Global warming and the courts
Judges aren't scientists
Published July 16, 2006 at midnight
Assume that the scientific controversy is settled: Man-made emissions of carbon dioxide - including those from automobiles - are pushing global temperatures upward. Is the Environmental Protection Agency thus compelled to regulate those emissions?
In the session that opens this October, the U.S. Supreme Court will decide. Nearly 30 parties, including a dozen states, have sued to force the EPA to limit greenhouse gases from cars, claiming that by any sensible definition, carbon dioxide is a pollutant, and so the EPA must act.
The plaintiffs should lose. Their challenge relies on a dangerously expansive interpretation of the role of the courts in settling disputes between regulators, Congress and the states.
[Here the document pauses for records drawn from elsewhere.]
(* ===== verification/FriendRepo.v ===== *)
(** * FriendRepo: internal/repository/postgres/client_repository.go, friends

    The tables [friends] and [friend_requests]. *)

From Stdlib Require Import ZArith.
From S2P Require Import Prelude GoLib GoTime Domain Database Effects AuthRepo ClientRepo.

Local Open Scope Z_scope.

(** client_repository_helpers.go *)
Definition containsState (values : list Z) (target : Z) : bool := existsb (Z.eqb target) values.

Definition same_friend_request (a b : FriendRequestRecord) : Prop := freq_RequestID a = freq_RequestID b.
#[export] Instance same_friend_request_dec a b : Decision (same_friend_request a b).
Proof. unfold same_friend_request. apply _. Defined.

(** The unique index on (user_public_key, friend_public_key). *)
Definition same_friend (a b : FriendRecord) : Prop :=
  fr_UserPublicKey a = fr_UserPublicKey b ∧ fr_FriendPublicKey a = fr_FriendPublicKey b.
#[export] Instance same_friend_dec a b : Decision (same_friend a b).
Proof. unfold same_friend. apply _. Defined.

Definition freq_set_state (state : Z) (at_ : Time) (r : FriendRequestRecord) : FriendRequestRecord :=
  mkFriendRequest (freq_RequestID r) (freq_SenderPublicKey r) (freq_ReceiverPublicKey r) state
    (freq_CreatedAt r) at_.

Definition stmt_insert_friend_request (r : FriendRequestRecord) (db : DB) : error + DB :=
  on_table set_friend_requests
    (insert_checked [(is_key (freq_SenderPublicKey r), "friend_requests_sender_public_key_length"%string);
                     (is_key (freq_ReceiverPublicKey r), "friend_requests_receiver_public_key_length"%string);
                     (bool_decide (0 < freq_State r), "friend_requests_state_positive"%string)]
       same_friend_request "friend_requests_pkey" r (friend_requests (social db))) db.

(** [UPDATE friend_requests SET state = $2 ... WHERE request_id = $1 RETURNING ...]. *)
Definition stmt_set_friend_request_state (id : UUID) (state : Z) (at_ : Time) (db : DB)
  : error + (option FriendRequestRecord * DB) :=
  if decide (0 < state) then
    let t := sql_update (λ r, freq_RequestID r = id) (freq_set_state state at_) (friend_requests (social db)) in
    inr (sql_row (λ r, freq_RequestID r = id) t, set_friend_requests t db)
  else inl (EDatabase "friend_requests_state_positive").

(** [INSERT INTO friends ... ON CONFLICT (user_public_key, friend_public_key) DO NOTHING]. *)
Definition stmt_insert_friend (f : FriendRecord) (db : DB) : error + DB :=
  let t := friends (social db) in
  match violated [(is_key (fr_UserPublicKey f), "friends_user_public_key_length"%string);
                  (is_key (fr_FriendPublicKey f), "friends_friend_public_key_length"%string);
                  (bool_decide (Exists (same_friend f) t ∨ ¬ Exists (λ x, fr_ID x = fr_ID f) t),
                   "friends_pkey"%string)] with
  | Some name => inl (EDatabase name)
  | None => inr (set_friends (sql_insert_ignore same_friend f t) db)
  end.

Definition stmt_delete_friends (a b : Bytes) (db : DB) : error + DB :=
  inr (set_friends (sql_delete (λ f, (fr_UserPublicKey f = a ∧ fr_FriendPublicKey f = b)
                                     ∨ (fr_UserPublicKey f = b ∧ fr_FriendPublicKey f = a))
                      (friends (social db))) db).

(** [b] is in the list of [a]. *)
Definition lists_friend (a b : Bytes) (f : FriendRecord) : Prop :=
  fr_UserPublicKey f = a ∧ fr_FriendPublicKey f = b.
#[export] Instance lists_friend_dec a b f : Decision (lists_friend a b f).
Proof. unfold lists_friend. apply _. Defined.

(** The join of [AreFriends]: both rows are there. *)
Definition are_friends (a b : Bytes) (db : DB) : Prop :=
  Exists (lists_friend a b) (friends (social db)) ∧ Exists (lists_friend b a) (friends (social db)).
#[export] Instance are_friends_dec a b db : Decision (are_friends a b db).
Proof. unfold are_friends. apply _. Defined.

Section friend_repo.
Context {E : Env}.

Definition AreFriends (c : Ctx) (left right : Bytes) : M bool :=
  query c (λ db, bool_decide (are_friends left right db)).

Definition RepoListFriends (c : Ctx) (k : Bytes) (lim offset : Z) : M (list FriendRecord) :=
  query c (λ db, limit_offset lim offset (order_by (desc2 fr_AcceptedAt (λ f, Z.of_N (fr_ID f)))
    (sql_select (λ f, fr_UserPublicKey f = k) (friends (social db))))).

Definition CountFriends (c : Ctx) (k : Bytes) : M Z :=
  query c (λ db, sql_count (λ f, fr_UserPublicKey f = k) (friends (social db))).

Definition RepoRemoveFriend (c : Ctx) (a b : Bytes) (removedAt : Time) : M unit :=
  exec_ c (stmt_delete_friends a b).

Definition CreateFriendRequest (c : Ctx) (request : FriendRequestRecord) : M unit :=
  exec_ c (stmt_insert_friend_request request).

Definition GetFriendRequest (c : Ctx) (requestID : UUID) : M FriendRequestRecord :=
  let* row := query c (λ db, sql_row (λ r, freq_RequestID r = requestID) (friend_requests (social db))) in
  of_option ErrNotFound row.

Definition UpdateFriendRequestState (c : Ctx) (requestID : UUID) (actor : Bytes)
  (allowedFromStates : list Z) (targetState : Z) (updatedAt : Time) : M FriendRequestRecord :=
  let* record := GetFriendRequest c requestID in
  if decide (actor ≠ freq_SenderPublicKey record ∧ actor ≠ freq_ReceiverPublicKey record)
  then raise ErrForbidden else
  if negb (containsState allowedFromStates (freq_State record)) then raise ErrConflict else
  let* row := exec c (stmt_set_friend_request_state requestID targetState updatedAt) in
  of_option ErrNoRows row.

Definition RepoListFriendRequests (c : Ctx) (k : Bytes) (direction : string) (lim offset : Z)
  : M (list FriendRequestRecord) :=
  query c (λ db, limit_offset lim offset (order_by (desc2 freq_CreatedAt (λ r, Z.of_N (freq_RequestID r)))
    (if decide (direction = "incoming"%string)
     then sql_select (λ r, freq_ReceiverPublicKey r = k) (friend_requests (social db))
     else if decide (direction = "outgoing"%string)
     then sql_select (λ r, freq_SenderPublicKey r = k) (friend_requests (social db))
     else sql_select (λ r, freq_SenderPublicKey r = k ∨ freq_ReceiverPublicKey r = k)
            (friend_requests (social db))))).

Definition CreateFriendPair (c : Ctx) (left right : FriendRecord) : M unit :=
  for_each [left; right] (λ item, exec_ c (stmt_insert_friend item)).
End friend_repo.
Besides, to side with the plaintiffs, the high court would have to make a series of scientific conclusions about the damage that global warming has already caused - not what harm might eventually ensue if no action is taken. That is an area well outside the justices' expertise. Indeed, it is a topic on which there is no scientific consensus. Some scientists are willing to attribute greater hurricane activity to global warming, for example, while others emphatically reject the idea. Courts have no business siding with either view.
The good news is, a divided appeals court ruling gives the high court a sound basis to reject this lawsuit.
Environmentalists asked the EPA in 1999 to regulate greenhouse gas emissions in new cars. By 2002, the EPA had refused. The agency claimed the Clean Air Act did not specify carbon dioxide or other greenhouse gases as pollutants, and that it was impossible to determine how much emissions from new cars contribute to temperature increases.
Sounds as if the agency was trying both to follow the law and apply sound science. But the states joined the environmentalists in a lawsuit, and last year, a three-judge panel of the U.S. Court of Appeals for the District of Columbia Circuit sided with the EPA.
In a concurring opinion, Circuit Judge David Sentelle made an elementary but essential point to the plaintiffs: Prove the actual harm.
Sentelle pointed out that courts are loath to adjudicate disputes that involve the mere speculation that an action - in this case, the failure to regulate greenhouse gases - might cause general harm.
To recover damages in court, parties have to demonstrate a specific injury. And the plaintiffs haven't done so.
Should the plaintiffs prevail, this would free states and activist groups to sue utilities and just about any man-made source of greenhouse gases - perhaps even farmers, since methane emissions from livestock waste and fertilizer also accumulate in the atmosphere.
Given the Roberts court's early tendency to issue narrow rulings that avoid sweeping policy prescriptions, we're reasonably confident that the states will lose. If so, measures to deal with global warming will remain the responsibility of elected officials in Washington and the states, which is where they belong.